MassGen to use tech, outsourcing to ease physician burnout

Massachusetts General Physicians Organization is teaming with a consulting and services firm to build new tools to address the needs of clinicians.


Massachusetts General Physicians Organization is teaming with a consulting and services firm to build new tools to address the needs of clinicians.

Clinical leaders at MGPO and IKS Health in India will identify common challenges that negatively affect ambulatory care and work toward solutions to reducing physician burnout, including the negative effects that technology can have on clinicians.

The organizations have worked with each other previously—IKS Health assisted the physicians in migrating to a new electronic health records platform in 2015. MGPO executives say that initiative saved more than 30,000 physician hours because physicians in India reviewed more than 300,000 patient records during the migration.
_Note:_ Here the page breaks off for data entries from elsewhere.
(* ===== verification/Storage.v ===== *)
(** * Project schemas (internal/storage/context.go)

    Schema names as they reach DuckDB's statements: the identifier policy, the
    statements that create and drop a schema, and the scoping of queries.  The
    set of schemas is the state of the database; a statement acts on the schema
    whose name the SQL lexer reads from its text. *)

From S2P Require Import Prelude GoStrings SafeIdent.

Module Storage.
Import SafeIdent.

Inductive schema_error := TooLong (n : Z) | BadPattern | BadStatement | ExecFailed.

#[global] Instance schema_error_eq_dec : EqDecision schema_error.
Proof. solve_decision. Defined.

(** The pattern [^[a-zA-Z_][a-zA-Z0-9_-]*$]. *)
Definition project_char (c : ascii) : bool := ident_char c || bool_decide (c = "-"%char).
Definition validProjectID (s : string) : bool :=
  match s with
  | EmptyString => false
  | String c rest => ident_start c && str_all project_char rest
  end.

Definition SanitizeProjectID (projectID : string) : option schema_error :=
  if bool_decide (str_len projectID > 128) then Some (TooLong (str_len projectID))
  else if negb (validProjectID projectID) then Some BadPattern
  else None.

Record SchemaIdentity := { schema : string }.

Definition NewSchemaIdentity (s : string) : result schema_error SchemaIdentity :=
  match SanitizeProjectID s with
  | Some e => Err e
  | None => Ok {| schema := s |}
  end.

Definition Quoted (si : SchemaIdentity) : string := QuoteIdentifier (schema si).

Definition Validate (si : SchemaIdentity) : option schema_error := SanitizeProjectID (schema si).

Definition create_text (si : SchemaIdentity) : string := "CREATE SCHEMA IF NOT EXISTS " +:+ Quoted si.
Definition drop_text (si : SchemaIdentity) : string := "DROP SCHEMA IF EXISTS " +:+ Quoted si +:+ " CASCADE".

(** The database: the schema a statement names, read from the text after [head],
    with [tail] behind the name. *)
Definition statement_schema (head tail stmt : string) : option string :=
  if String.prefix head stmt then
    match lex_quoted dquote (str_drop (String.length head) stmt) with
    | Some (name, rest) => if bool_decide (rest = tail) then Some name else None
    | None => None
    end
  else None.

Definition exec_create (stmt : string) (db : gset string) : option (gset string) :=
  (λ name, db ∪ {[name]}) <$> statement_schema "CREATE SCHEMA IF NOT EXISTS " "" stmt.
Definition exec_drop (stmt : string) (db : gset string) : option (gset string) :=
  (λ name, db ∖ {[name]}) <$> statement_schema "DROP SCHEMA IF EXISTS " " CASCADE" stmt.

Definition run (ok : bool) (r : option (gset string)) (db : gset string) :
    gset string * option schema_error :=
  if ok then match r with Some db' => (db', None) | None => (db, Some BadStatement) end
  else (db, Some ExecFailed).

(** [ok]: whether the driver executes the statement. *)
Definition EnsureProjectSchema (ok : bool) (si : SchemaIdentity) (db : gset string) :
    gset string * option schema_error := run ok (exec_create (create_text si) db) db.
Definition DropProjectSchema (ok : bool) (si : SchemaIdentity) (db : gset string) :
    gset string * option schema_error := run ok (exec_drop (drop_text si) db) db.

(** [ctx]: the schema of the context, if one was set. *)
Definition scopeQuery (ctx : option string) (query : string) : string :=
  match ctx with
  | None => query
  | Some s =>
    if bool_decide (s = "") then query
    else match SanitizeProjectID s with
    | Some _ => query
    | None => "SET schema = " +:+ QuoteIdentifier s +:+ "; " +:+ query
    end
  end.

(** ** Lemmas *)

Lemma quoted_lexes si rest :
  String.prefix (String dquote "") rest = false →
  lex_quoted dquote (Quoted si +:+ rest) = Some (schema si, rest).
Proof. apply lex_quoted_quote. Qed.

Lemma statement_schema_text head tail si :
  String.prefix (String dquote "") tail = false →
  statement_schema head tail (head +:+ Quoted si +:+ tail) = Some (schema si).
Proof.
  intros Ht. unfold statement_schema.
  rewrite (proj2 (prefix_iff head _)) by eauto.
  rewrite str_drop_app_exact, quoted_lexes by done. by rewrite bool_decide_eq_true_2.
Qed.

Lemma exec_create_text si db : exec_create (create_text si) db = Some (db ∪ {[schema si]}).
Proof.
  unfold exec_create, create_text. rewrite <- (str_app_nil_r (Quoted si)).
  by rewrite statement_schema_text.
Qed.
Lemma exec_drop_text si db : exec_drop (drop_text si) db = Some (db ∖ {[schema si]}).
Proof. unfold exec_drop, drop_text. by rewrite statement_schema_text. Qed.

Lemma drop_acts ok si db :
  DropProjectSchema ok si db = if ok then (db ∖ {[schema si]}, None) else (db, Some ExecFailed).
Proof. unfold DropProjectSchema. rewrite exec_drop_text. by destruct ok. Qed.
Lemma ensure_acts ok si db :
  EnsureProjectSchema ok si db = if ok then (db ∪ {[schema si]}, None) else (db, Some ExecFailed).
Proof. unfold EnsureProjectSchema. rewrite exec_create_text. by destruct ok. Qed.

(** ** Properties *)

(** A project identifier is accepted exactly when it has 1 to 128 characters,
    all of them letters, digits, underscores or hyphens, the first one a letter or
    an underscore; and a schema identity is made of the accepted ones only. *)
Theorem NewSchemaIdentity_spec (s : string) (si : SchemaIdentity) :
  NewSchemaIdentity s = Ok si ↔
  schema si = s ∧ 1 ≤ str_len s ≤ 128 ∧ str_all project_char s = true ∧
  (∀ c r, s = String c r → is_digit c = false ∧ c ≠ "-"%char).
Proof.
  unfold NewSchemaIdentity, SanitizeProjectID.
  destruct s as [|c r]; [split; [done|unfold str_len; cbn; intros (_ & H & _); lia]|].
  cbn [validProjectID str_all]. rewrite ident_start_char.
  assert (1 ≤ str_len (String c r)) as Hpos by (unfold str_len; cbn; lia).
  case_bool_decide as Hl.
  { split; [done|]. intros (_ & H & _). lia. }
  assert (str_len (String c r) ≤ 128) as Hle by lia.
  unfold project_char at 2. split.
  - intros E. destruct (ident_char c) eqn:Hi, (is_digit c) eqn:Hd, (str_all project_char r) eqn:Hr; cbn in E; try done.
    injection E as <-. split_and!; try done; try lia. intros ? ? [= <- <-]. split; [done|].
    intros ->. discriminate Hi.
  - destruct si as [x]. cbn [schema]. intros (-> & _ & Hall & Hf). destruct (Hf c r eq_refl) as [Hd Hm].
    rewrite (bool_decide_eq_false_2 _ Hm), orb_false_r in Hall.
    apply andb_true_iff in Hall as [-> ->]. by rewrite Hd.
Qed.

(** Whatever the name of the schema, quotes included, the create and the drop
    statement act on exactly that schema, and dropping is idempotent; a failed
    statement changes nothing. *)
Theorem schema_statements_exact (si : SchemaIdentity) (db : gset string) (ok : bool) :
  EnsureProjectSchema true si db = (db ∪ {[schema si]}, None) ∧
  DropProjectSchema true si db = (db ∖ {[schema si]}, None) ∧
  (let db' := (DropProjectSchema ok si db).1 in
   (DropProjectSchema true si db').1 = db ∖ {[schema si]} ∧ db' ⊆ db) ∧
  (EnsureProjectSchema false si db).1 = db.
Proof.
  rewrite !drop_acts, !ensure_acts. split_and!; [done|done| |done]. destruct ok; cbn [fst]; rewrite ?drop_acts; cbn [fst]; set_solver.
Qed.

(** A scoped query is the query itself or the query behind one statement that
    sets exactly the schema of the context, which is a valid identifier; an
    invalid or missing schema leaves the query unscoped. *)
Theorem scopeQuery_scopes (ctx : option string) (query : string) :
  match ctx with
  | Some s =>
    if bool_decide (SanitizeProjectID s = None)
    then ∃ t, scopeQuery ctx query = "SET schema = " +:+ t ∧ lex_quoted dquote t = Some (s, "; " +:+ query)
    else scopeQuery ctx query = query
  | None => scopeQuery ctx query = query
  end.
Proof.
  destruct ctx as [s|]; [|done]. case_bool_decide as Hs; unfold scopeQuery.
  - rewrite bool_decide_eq_false_2 by (intros ->; discriminate Hs). rewrite Hs.
    eexists. split; [done|]. by apply (quoted_lexes {| schema := s |}).
  - destruct (SanitizeProjectID s); [|done]. by case_bool_decide.
Qed.
End Storage.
Other collaborations included a virtual scribing service to create structured clinical notes, coding and revenue cycle services and a centralized prescription renewal service with all refills handled by the India remote team following protocols established by MGPO.

“We realize that as we try to reduce burden on our doctors that routine tasks can be delegated to third parties,” says David Ting, MD, chief information medical officer and an adult and pediatric specialist at Massachusetts General Physicians Organization. “Our India partner offers physicians to help with clinical activities that we would not trust non-physicians to handle. All IKS physicians have been to medical school. India graduates more doctors than it needs, so doctors in between practice opportunities can work for us.”

Most recently, the outsourced physicians have been entering abstractions into the EHR, and they also handle e-prescribing, medication management and electronic health record meaningful use functions.



“Our uniqueness is we are creating the human robot hybrid,” Ting says. “Everyone is going after artificial intelligence and robotics to take over documentation and coding. But AI tools are falling short; the technology is not ready for prime time to take over clinical processes.”

Consequently, Massachusetts General wants to combine the human factor with technology to show physicians how their practices will be more automated within five years. The near-future use of technology to reduce physician burdens, Ting envisions, could involve an Amazon Echo type of device that listens to dictation and captures the conversation with good accuracy. Over time, this device could become a virtual assistant to MGPO doctors as well as the outsourced physician partners in India.

Massachusetts General also is working to develop AI-driven coding solutions to automate the production of billing and CPT codes based on the clinical documentation. “Our goal has been to find ways to use technology to bring tangible relief to our doctors,” says Timothy Ferris, MD, a primary care specialist and CEO of Massachusetts General Physicians Organization.